Abstract

To identify the indicators nurses employ in deciding to test healthy full-term newborns for total serum bilirubin in the absence of a written protocol. Secondary analysis of data available on 130 mother-newborn pairs and informal interviews of 30 postpartum unit nurses. Two university teaching hospitals. All tested newborns and a 33% random sample of remaining newborns from a control group data set created during a previous study and a convenience sample of postpartum nurses from all shifts. Outcome data were obtained from a review of records. Background data were obtained from a review of records and questionnaires. Nurse data were obtained through a modified form of participant observation.
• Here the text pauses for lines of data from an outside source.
(** A new await that is refused. *)
Lemma waits_refused ts aw rd ans lt dd F C id h f :
  ts !! id = None -> waits ts aw rd ans lt dd F C -> (forall x, x ∈ F ++ C -> is_Some (ts !! x)) ->
  waits (<[id := set_exception QueueFull (set_handle (Some h) (new_task f))]> ts) (<[id := mk_awaiter h true false]> aw) (rd ++ [(h, id)]) ans lt dd F C.
Proof.
  intros Hn [W1 W2 W3 W4 W5 W6 W7 W8] HC. assert (HCn : id ∉ F ++ C) by (intros Hi; destruct (HC _ Hi); congruence).
  assert (Hp : forall x, x ∈ rd.*2 ++ ans.*1 ++ dd -> x <> id). { intros x [Hx|(t & Ht & _)]%W3 ->; [set_solver|congruence]. }
  constructor; try done.
  - intros x t Hx. rewrite !lookup_insert_ne by (intros ->; set_solver). by apply W1.
  - intros h' x [Hx|[= -> ->]%list_elem_of_singleton]%elem_of_app; [|left; by rewrite lookup_insert_eq].
    rewrite lookup_insert_ne; [by apply W2|]. symmetry. apply Hp. apply elem_of_app. left. apply (list_elem_of_fmap_2 snd _ _ Hx).
  - intros x Hx. destruct (decide (x = id)) as [->|Hne]; [right; eexists; split; [apply lookup_insert_eq|done]|]. rewrite fmap_app in Hx.
    destruct (W3 x ltac:(set_solver)) as [|Hr]; [by left|]. right. by rewrite lookup_insert_ne.
  - rewrite fmap_app. simpl. eapply NoDup_Permutation_proper; [|apply (NoDup_cons_2 id); [|exact W4]]; [solve_Permutation|]. intros Hi. by destruct (Hp id).
  - intros x. destruct (decide (x = id)) as [->|]; [rewrite !lookup_insert_eq; intros _; split; [by eexists|right; rewrite fmap_app; set_solver]|]. rewrite !lookup_insert_ne by done.
    intros [Ht Hl]%W5. split; [done|]. rewrite fmap_app. set_solver.
  - intros x Hx. rewrite lookup_insert_ne; [by apply W6|]. symmetry. apply Hp. set_solver.
  - intros x e Hx. destruct (W7 x e Hx) as (t & Ht & Hc). exists t. split; [|done]. rewrite lookup_insert_ne; [done|]. intros <-. congruence.
Qed.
Ninety-one percent of newborns tested for bilirubin were tested unnecessarily. In logistic regression analyses, variables predictive of nurse-driven total serum bilirubin testing were presence of jaundice, odds ratio (OR) = 31.95 (95% confidence interval, 6.71, 152.03), and feeding frequency, OR = 0.28 (0.11, 0.72). Identifying both presence and location of jaundice simultaneously did not significantly predict testing, OR = 1.82 (0.66, 5.04). Fifty-three percent of nurses who were interviewed identified both the presence of jaundice and feeding as indicators to consider for testing. Newborns are overtested for bilirubin. Indicators used by nurses in deciding to test a healthy newborn for total serum bilirubin are the presence of jaundice and feeding frequency. Nurses who assess feeding frequency are less likely to order bilirubin testing.